■ **Exercise prompt**
Repeat every entry exactly as it appears.
┄┄┄┄┄┄
Lemma not_on_own_tableau (s : state) (i : Z) (rest : pile) (c : card)
    (hc : list card) :
  js_get (tableau s) i = Some (rest ++ (Card <$> c :: hc)) →
  built_down (c :: hc) →
  canPlaceOnTableau s c i ≠ Ok true.
Proof.
  intros Hp Hb H. apply canPlaceOnTableau_true in H as (p & Hp' & H).
  rewrite Hp in Hp'. injection Hp' as <-.
  destruct H as [[H _]|(t & Ht & _ & _ & Hr)].
  - destruct rest; discriminate H.
  - change (last (rest ++ (Card <$> c :: hc)) = Some (Card t)) in Ht.
    rewrite last_app, fmap_last in Ht.
    destruct (last (c :: hc)) as [t'|] eqn:E; cbn in Ht.
    + injection Ht as <-. pose proof (built_down_rank hc c t' Hb E). lia.
    + apply last_None in E. discriminate E.
Qed.

(** The cards picked up from a tableau pile, and what is left of it. *)
Lemma picked_run (rest above : pile) (c : card) :
  tableau_pile_ok (rest ++ Card c :: above) → faceUp c = true →
  ∃ down k hc,
    rest = Card <$> (down ++ k) ∧ above = Card <$> hc
    ∧ Forall (λ c, faceUp c = false) down
    ∧ Forall (λ c, faceUp c = true) (k ++ c :: hc)
    ∧ built_down (k ++ c :: hc).
Proof.
  intros (down & up & E & Hdown & Hup & Hb & _) Hc.
  symmetry in E. apply fmap_app_inv in E as (l1 & l2 & -> & E2 & E).
  symmetry in E2. apply fmap_cons_inv in E2 as (c' & hc & [= <-] & -> & ->).
  apply app_eq_inv in E as [(k & -> & E)|(k & -> & ->)].
  - destruct k as [|c' k].
    + cbn [app] in E. subst up. exists l1, [], hc. rewrite !app_nil_r in *.
      cbn [app]. auto 10.
    + injection E as <- E. apply Forall_app in Hdown as [_ Hd].
      apply Forall_cons in Hd as [Hd _]. congruence.
  - exists down, k, hc. auto 10.
Qed.

Lemma top_up_ok (down k : list card) :
  Forall (λ c, faceUp c = false) down → Forall (λ c, faceUp c = true) k →
  built_down k →
  card_on_top (Card <$> (down ++ k))
  ∧ tableau_pile_ok (top_up (Card <$> (down ++ k))).
Proof.
  intros Hd Hk Hb. unfold card_on_top, top_up. rewrite fmap_last.
  destruct (last (down ++ k)) as [t|] eqn:E; cbn [fmap option_fmap option_map].
  2:{ split; [exact Logic.I|]. apply last_None in E.
      apply app_eq_nil in E as [-> ->]. exists [], [].
      split; [reflexivity|]. split; [constructor|]. split; [constructor|].
      split; [exact Logic.I|]. intros H. contradiction H. reflexivity. }
  split; [exact Logic.I|].
  rewrite last_app in E. destruct (last k) as [t'|] eqn:Ek.
  - injection E as <-.
    assert (Ht : faceUp t' = true).
    { apply last_Some in Ek as [k' ->]. apply Forall_app in Hk as [_ H].
      apply Forall_cons in H as [H _]. exact H. }
    rewrite Ht. exists down, k. split; [reflexivity|].
    split; [exact Hd|]. split; [exact Hk|]. split; [exact Hb|].
    intros _ ->. discriminate Ek.
  - apply last_None in Ek. subst k. rewrite app_nil_r in *.
    apply last_Some in E as [d' ->]. apply Forall_app in Hd as [Hd' Ht].
    apply Forall_cons in Ht as [Ht _]. rewrite Ht. cbn [negb].
    rewrite fmap_snoc, removelast_last.
    exists d', [set_faceUp true t].
    split; [rewrite fmap_snoc; reflexivity|].
    split; [exact Hd'|]. split; [repeat constructor|].
    split; [exact Logic.I|]. discriminate.
Qed.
┄┄┄┄┄┄
■ **Result**
Lemma not_on_own_tableau (s : state) (i : Z) (rest : pile) (c : card)
    (hc : list card) :
  js_get (tableau s) i = Some (rest ++ (Card <$> c :: hc)) →
  built_down (c :: hc) →
  canPlaceOnTableau s c i ≠ Ok true.
Proof.
  intros Hp Hb H. apply canPlaceOnTableau_true in H as (p & Hp' & H).
  rewrite Hp in Hp'. injection Hp' as <-.
  destruct H as [[H _]|(t & Ht & _ & _ & Hr)].
  - destruct rest; discriminate H.
  - change (last (rest ++ (Card <$> c :: hc)) = Some (Card t)) in Ht.
    rewrite last_app, fmap_last in Ht.
    destruct (last (c :: hc)) as [t'|] eqn:E; cbn in Ht.
    + injection Ht as <-. pose proof (built_down_rank hc c t' Hb E). lia.
    + apply last_None in E. discriminate E.
Qed.

(** The cards picked up from a tableau pile, and what is left of it. *)
Lemma picked_run (rest above : pile) (c : card) :
  tableau_pile_ok (rest ++ Card c :: above) → faceUp c = true →
  ∃ down k hc,
    rest = Card <$> (down ++ k) ∧ above = Card <$> hc
    ∧ Forall (λ c, faceUp c = false) down
    ∧ Forall (λ c, faceUp c = true) (k ++ c :: hc)
    ∧ built_down (k ++ c :: hc).
Proof.
  intros (down & up & E & Hdown & Hup & Hb & _) Hc.
  symmetry in E. apply fmap_app_inv in E as (l1 & l2 & -> & E2 & E).
  symmetry in E2. apply fmap_cons_inv in E2 as (c' & hc & [= <-] & -> & ->).
  apply app_eq_inv in E as [(k & -> & E)|(k & -> & ->)].
  - destruct k as [|c' k].
    + cbn [app] in E. subst up. exists l1, [], hc. rewrite !app_nil_r in *.
      cbn [app]. auto 10.
    + injection E as <- E. apply Forall_app in Hdown as [_ Hd].
      apply Forall_cons in Hd as [Hd _]. congruence.
  - exists down, k, hc. auto 10.
Qed.

Lemma top_up_ok (down k : list card) :
  Forall (λ c, faceUp c = false) down → Forall (λ c, faceUp c = true) k →
  built_down k →
  card_on_top (Card <$> (down ++ k))
  ∧ tableau_pile_ok (top_up (Card <$> (down ++ k))).
Proof.
  intros Hd Hk Hb. unfold card_on_top, top_up. rewrite fmap_last.
  destruct (last (down ++ k)) as [t|] eqn:E; cbn [fmap option_fmap option_map].
  2:{ split; [exact Logic.I|]. apply last_None in E.
      apply app_eq_nil in E as [-> ->]. exists [], [].
      split; [reflexivity|]. split; [constructor|]. split; [constructor|].
      split; [exact Logic.I|]. intros H. contradiction H. reflexivity. }
  split; [exact Logic.I|].
  rewrite last_app in E. destruct (last k) as [t'|] eqn:Ek.
  - injection E as <-.
    assert (Ht : faceUp t' = true).
    { apply last_Some in Ek as [k' ->]. apply Forall_app in Hk as [_ H].
      apply Forall_cons in H as [H _]. exact H. }
    rewrite Ht. exists down, k. split; [reflexivity|].
    split; [exact Hd|]. split; [exact Hk|]. split; [exact Hb|].
    intros _ ->. discriminate Ek.
  - apply last_None in Ek. subst k. rewrite app_nil_r in *.
    apply last_Some in E as [d' ->]. apply Forall_app in Hd as [Hd' Ht].
    apply Forall_cons in Ht as [Ht _]. rewrite Ht. cbn [negb].
    rewrite fmap_snoc, removelast_last.
    exists d', [set_faceUp true t].
    split; [rewrite fmap_snoc; reflexivity|].
    split; [exact Hd'|]. split; [repeat constructor|].
    split; [exact Logic.I|]. discriminate.
Qed.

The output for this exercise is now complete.